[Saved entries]
(** Among weights equal to the fallback scores [max] picks neutral. *)
Lemma max_of_basic_weights (c0 c1 c2 c3 c4 c5 c6 : Q) :
  c0 == 1 # 10 -> c1 == 1 # 20 -> c2 == 1 # 10 -> c3 == 1 # 5 ->
  c4 == 3 # 20 -> c5 == 1 # 10 -> c6 == 3 # 10 ->
  max_from Qltb snd ("angry"%string, c0)
    [ ("disgust"%string, c1); ("fear"%string, c2); ("happy"%string, c3);
      ("sad"%string, c4); ("surprise"%string, c5); ("neutral"%string, c6) ]
  = ("neutral"%string, c6).
Proof.
  intros H0 H1 H2 H3 H4 H5 H6. cbn [max_from snd].
  rewrite (Qltb_compat _ _ _ _ H0 H1). cbn [Qltb Qle_bool Qnum Qden Z.mul Z.leb
    Z.compare Pos.mul Pos.compare Pos.compare_cont negb].
  rewrite (Qltb_compat _ _ _ _ H0 H2).
  change (Qltb (1 # 10) (1 # 10)) with false. cbv iota.
  rewrite (Qltb_compat _ _ _ _ H0 H3).
  change (Qltb (1 # 10) (1 # 5)) with true. cbv iota.
  rewrite (Qltb_compat _ _ _ _ H3 H4).
  change (Qltb (1 # 5) (3 # 20)) with false. cbv iota.
  rewrite (Qltb_compat _ _ _ _ H3 H5).
  change (Qltb (1 # 5) (1 # 10)) with false. cbv iota.
  rewrite (Qltb_compat _ _ _ _ H3 H6).
  change (Qltb (1 # 5) (3 # 10)) with true. cbv iota.
  reflexivity.
Qed.

(** X23. Without a working library detector every image with a face is
    reported as neutral, without an error, however many faces there are. *)
Theorem fallback_always_says_neutral {Face : Type} (fer_detector : option (Fer Face))
    (faces : list Face) :
  faces <> [] ->
  only_fallback fer_detector faces ->
  let d := detect_emotions_on Face fer_detector faces in
  faces_detected d = List.length faces /\
  dominant_emotion d = "neutral"%string /\
  error d = None.
Proof.
  intros Hne Hfb. cbv zeta. unfold detect_emotions_on.
  rewrite (all_emotions_fallback fer_detector faces Hfb).
  set (n := List.length faces).
  assert (Hn : (0 < n)%nat) by (destruct faces; [congruence | subst n; simpl; lia]).
  destruct (fold_basic n 0 0 0 0 0 0 0)
    as (b0 & b1 & b2 & b3 & b4 & b5 & b6 & Hf & H0 & H1 & H2 & H3 & H4 & H5 & H6).
  assert (Hsums : label_sums (repeat basic n) = seven b0 b1 b2 b3 b4 b5 b6) by exact Hf.
  assert (Hq : 0 < inject_Z (Z.of_nat n)).
  { unfold Qlt. cbn [inject_Z Qnum Qden]. lia. }
  set (q := inject_Z (Z.of_nat n)) in *.
  assert (Htot : total_of (repeat basic n) == q).
  { unfold total_of. rewrite Hsums. unfold seven, py_sum. cbn [map snd fold_left].
    rewrite H0, H1, H2, H3, H4, H5, H6. field. }
  assert (Hpos : 0 < total_of (repeat basic n)) by now rewrite Htot.
  assert (Hnz : ~ q == 0) by lra.
  assert (Hagg : _aggregate_emotions (repeat basic n)
                 = Returned (seven (b0 / total_of (repeat basic n))
                                   (b1 / total_of (repeat basic n))
                                   (b2 / total_of (repeat basic n))
                                   (b3 / total_of (repeat basic n))
                                   (b4 / total_of (repeat basic n))
                                   (b5 / total_of (repeat basic n))
                                   (b6 / total_of (repeat basic n)))).
  { rewrite (aggregate_positive _ Hpos), Hsums. reflexivity. }
  assert (Hrep : repeat basic n <> []) by (destruct n; [lia | discriminate]).
  assert (Hfaces : n <> 0%nat) by lia.
  unfold seven in Hagg.
  rewrite (detect_emotions_scored n (repeat basic n) _ _ Hfaces Hrep Hagg).
  cbn [faces_detected dominant_emotion confidence error emotions].
  assert (E0 : b0 / total_of (repeat basic n) == 1 # 10)
    by (rewrite Htot, H0; field; exact Hnz).
  assert (E1 : b1 / total_of (repeat basic n) == 1 # 20)
    by (rewrite Htot, H1; field; exact Hnz).
  assert (E2 : b2 / total_of (repeat basic n) == 1 # 10)
    by (rewrite Htot, H2; field; exact Hnz).
  assert (E3 : b3 / total_of (repeat basic n) == 1 # 5)
    by (rewrite Htot, H3; field; exact Hnz).
  assert (E4 : b4 / total_of (repeat basic n) == 3 # 20)
    by (rewrite Htot, H4; field; exact Hnz).
  assert (E5 : b5 / total_of (repeat basic n) == 1 # 10)
    by (rewrite Htot, H5; field; exact Hnz).
  assert (E6 : b6 / total_of (repeat basic n) == 3 # 10)
    by (rewrite Htot, H6; field; exact Hnz).
  rewrite (max_of_basic_weights _ _ _ _ _ _ _ E0 E1 E2 E3 E4 E5 E6).
  cbn [fst snd]. repeat split.
Qed.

- [AIM OF THE EXERCISE]:
Could you print, word for word, the line containing "assert (Hagg : _aggregate_emotions" and every line after it through the end of the records, and nothing else?

- [RESPONSE AREA]:
  assert (Hagg : _aggregate_emotions (repeat basic n)
                 = Returned (seven (b0 / total_of (repeat basic n))
                                   (b1 / total_of (repeat basic n))
                                   (b2 / total_of (repeat basic n))
                                   (b3 / total_of (repeat basic n))
                                   (b4 / total_of (repeat basic n))
                                   (b5 / total_of (repeat basic n))
                                   (b6 / total_of (repeat basic n)))).
  { rewrite (aggregate_positive _ Hpos), Hsums. reflexivity. }
  assert (Hrep : repeat basic n <> []) by (destruct n; [lia | discriminate]).
  assert (Hfaces : n <> 0%nat) by lia.
  unfold seven in Hagg.
  rewrite (detect_emotions_scored n (repeat basic n) _ _ Hfaces Hrep Hagg).
  cbn [faces_detected dominant_emotion confidence error emotions].
  assert (E0 : b0 / total_of (repeat basic n) == 1 # 10)
    by (rewrite Htot, H0; field; exact Hnz).
  assert (E1 : b1 / total_of (repeat basic n) == 1 # 20)
    by (rewrite Htot, H1; field; exact Hnz).
  assert (E2 : b2 / total_of (repeat basic n) == 1 # 10)
    by (rewrite Htot, H2; field; exact Hnz).
  assert (E3 : b3 / total_of (repeat basic n) == 1 # 5)
    by (rewrite Htot, H3; field; exact Hnz).
  assert (E4 : b4 / total_of (repeat basic n) == 3 # 20)
    by (rewrite Htot, H4; field; exact Hnz).
  assert (E5 : b5 / total_of (repeat basic n) == 1 # 10)
    by (rewrite Htot, H5; field; exact Hnz).
  assert (E6 : b6 / total_of (repeat basic n) == 3 # 10)
    by (rewrite Htot, H6; field; exact Hnz).
  rewrite (max_of_basic_weights _ _ _ _ _ _ _ E0 E1 E2 E3 E4 E5 E6).
  cbn [fst snd]. repeat split.
Qed.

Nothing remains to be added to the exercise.